Look through the entries below for the string "devfileObj", and copy each line where it is found.

(Records excerpted from a collection)
********************
(** The version entry as [parseStackDevfile] leaves it before the files of
    its directory are listed. *)
Definition populateVersion (stackName : string) (devfile : Devfile)
    (versionProp : Version) (versionComponent : Version) : Version :=
  let versionProp := setDefault (vDefault versionComponent) versionProp in
  let versionComponent := versionProp in
  let versionComponent :=
    if bool_decide (vLinks versionComponent = None)
    then setvLinks (Some ∅) versionComponent else versionComponent in
  let versionComponent :=
    setvLinks
      ((fun links : gmap string string =>
          <["self" := selfLink stackName (vVersion versionComponent)]> links)
         <$> vLinks versionComponent)
      versionComponent in
  let versionComponent :=
    setvSchemaVersion (dSchemaVersion devfile) versionComponent in
  setvStarterProjects
    (vStarterProjects versionComponent ++ map spName (dStarterProjects devfile))
    versionComponent.

(** The names of the entries that are not directories, in listing order. *)
Definition regularFiles (stackFiles : list FileInfo) : list string :=
  map fiName (filter (fun stackFile => negb (IsDir stackFile)) stackFiles).

Section Build.

Context `{!StatPolicy} `{!DevfileLibrary}.

(** The two pointer arguments of the source are returned updated. *)
Definition parseStackDevfile (fs : FS) (devfileDirPath : path)
    (stackName : string) (force : bool) (versionComponent : Version)
    (indexComponent : Schema) : result (Version * Schema) :=
  devfilePath <- devfilePathOf fs devfileDirPath ;;
  _ <- (if negb force then
          (* Devfile validation *)
          match ParseDevfileAndValidate fs devfilePath with
          | Err err =>
              Err (Errorf (pathString devfileDirPath
                           +:+ " devfile is not valid: " +:+ Error err))
          | Ok devfileObj =>
              match checkForRequiredMetadata devfileObj with
              | [] => Ok tt
              | metadataErrors =>
                  Err (Errorf (pathString devfileDirPath
                               +:+ " devfile is not valid: "
                               +:+ showErrors metadataErrors))
              end
          end
        else Ok tt) ;;
  bytes <- match ReadFile fs devfilePath with
           | Err err =>
               Err (Errorf ("failed to read " +:+ pathString devfilePath
                            +:+ ": " +:+ Error err))
           | Ok bytes => Ok bytes
           end ;;
  devfile <- match unmarshalDevfile bytes with
             | Err err =>
                 Err (Errorf ("failed to unmarshal " +:+ pathString devfilePath
                              +:+ " data: " +:+ Error err))
             | Ok d => Ok d
             end ;;
  versionProp <- match metaAsVersion (Meta devfile) with
                 | Err err =>
                     Err (Errorf ("failed to unmarshal "
                                  +:+ pathString devfilePath
                                  +:+ " data: " +:+ Error err))
                 | Ok v => Ok v
                 end ;;
  let indexComponent := backfill (Meta devfile) indexComponent in
  let versionComponent :=
    populateVersion stackName devfile versionProp versionComponent in
  let indexComponent :=
    setTags (appendMissing (Tags indexComponent) (vTags versionComponent))
      indexComponent in
  let indexComponent :=
    setArchitectures
      (appendMissing (Architectures indexComponent)
         (vArchitectures versionComponent))
      indexComponent in
  (* Get the files in the stack folder *)
  stackFiles <- ReadDir fs devfileDirPath ;;
  let versionComponent :=
    setvResources (vResources versionComponent ++ regularFiles stackFiles)
      versionComponent in
  Ok (versionComponent, indexComponent).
********************
EXERCISE ANSWER –
          | Ok devfileObj =>
              match checkForRequiredMetadata devfileObj with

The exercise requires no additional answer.